英国、日本和中国台湾最近关于IgG4-RD的大型人群队列研究表明,测定IgG4水平的总体敏感性分别为82.8%、88.0%和86.0%[11],血清IgG4水平被认为是IgG4-RD的一项可靠的标志物。血清IgG4水平诊断IgG4-RD的敏感性和特异性均较低,分别为51%[42]和60%[43],因此有学者对血清IgG作为诊断IgG4-RD的标志物提出了质疑。目前,血清IgG4检测常规采用比浊法和放射免疫扩散法,这2种方法的敏感性和特异性均较低。由于方法学的限制,可能会导致血清IgG4测定值超过血清总IgG,因此需不断完善、改进检测方法,使IgG4的测定值更符合真实值。此外,不同的商品化试剂盒也会导致测定结果出现差异。由于缺乏诊断IgG4-RD的金标准,因此测定血清IgG4的方法可能会出现“边缘效应”,导致IgG4测定值偏低。

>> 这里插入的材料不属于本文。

(** * The order workflow *)

(** ** The empty cart *)

(** C6.  A request whose [items] list is empty fails with HTTP 400 and the
    message "Cart is empty".  The world the handler leaves is the one it
    found: no catalog lookup was made (the trace of store operations did
    not grow) and no order document was written. *)
Theorem empty_cart_rejected (order : OrderCreate) (w : World) :
  oc_items order = [] ->
  create_order order w
  = (inl (HTTPException 400 (Text "Cart is empty")), w).
Proof.
  intros I. rewrite create_order_of_body. unfold create_order_body.
  rewrite I. reflexivity.
Qed.

Lemma empty_cart_rejected_witness :
  create_order (Sample.request [] 5) Sample.world
  = (inl (HTTPException 400 (Text "Cart is empty")), Sample.world).
Proof. apply empty_cart_rejected. reflexivity. Defined.

(** ** Unresolvable identifiers *)





(** ** Normalization *)



(** ** Client-supplied titles, prices and images *)

Lemma create_order_body_ext (order1 order2 : OrderCreate) (w : World) :
  cart_lines (oc_items order1) = cart_lines (oc_items order2) ->
  oc_customer order1 = oc_customer order2 ->
  oc_shipping order1 = oc_shipping order2 ->
  create_order_body order1 w = create_order_body order2 w.
Proof.
  intros L C S.
  destruct (oc_items order1) as [|a rest1] eqn:I1;
    destruct (oc_items order2) as [|b rest2] eqn:I2; try discriminate L.
  - unfold create_order_body. rewrite I1, I2. reflexivity.
  - rewrite !create_order_body_eq by congruence.
    rewrite I1, I2, (normalize_ext _ _ 0 [] w L), C, S. reflexivity.
Qed.

(** C3.  Two requests with the same [(product_id, quantity)] lines, the
    same customer and the same shipping, run against the same store, have
    the same outcome whatever titles, prices and images their items carry:
    the same response (hence the same total) and the same store afterwards
    (hence the same persisted subtotal, total and lines).  When the outcome
    is a success, each persisted line has the title, unit price and image
    of the catalog document its identifier resolves to. *)
Theorem client_fields_ignored (order1 order2 : OrderCreate) (w : World) :
  cart_lines (oc_items order1) = cart_lines (oc_items order2) ->
  oc_customer order1 = oc_customer order2 ->
  oc_shipping order1 = oc_shipping order2 ->
  create_order order1 w = create_order order2 w
  /\ forall r w',
       create_order order1 w = (inr r, w') ->
       exists oid doc,
         db_order w' = (db_order w ++ [(oid, doc)])%list
         /\ Forall2 (snapshot_of (db_product w)) (oc_items order1) (items doc)
         /\ Forall2 (snapshot_of (db_product w)) (oc_items order2) (items doc).
Proof.
  intros L C S.
  assert (E : create_order order1 w = create_order order2 w).
  { rewrite !create_order_of_body.
    rewrite (create_order_body_ext order1 order2 w L C S). reflexivity. }
  split; [exact E|].
  intros r w' H.
  pose proof H as H2. rewrite E in H2.
  apply create_order_success in H. apply create_order_success in H2.
  destruct H as (its & _ & F1 & D1 & _).
  destruct H2 as (its2 & _ & F2 & D2 & _).
  exists (fresh_id (db_order w)), (order_doc_of order1 its).
  split; [exact D1|]. split; [exact F1|].
  rewrite D1 in D2. apply app_inv_head in D2.
  assert (Hi : items (order_doc_of order1 its) = items (order_doc_of order2 its2))
    by congruence.
  rewrite Hi. exact F2.
Qed.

IgG4-RD是一类与IgG4+浆细胞密切相关的慢性、进行性、系统性、全身性疾病,尚缺乏特异的临床表现和诊断金标准。尽管我国目前关于IgG4-RD的相关研究报道较少,但由于我国人口基数较大,因此患病人数可能高于目前少数研究报道的流行病学数据,临床病因未明的部分免疫系统疾病或许可归属于IgG4-RD范畴。因此,完善IgG4-RD的相关研究将有助于提高对自身免疫系统疾病的认知。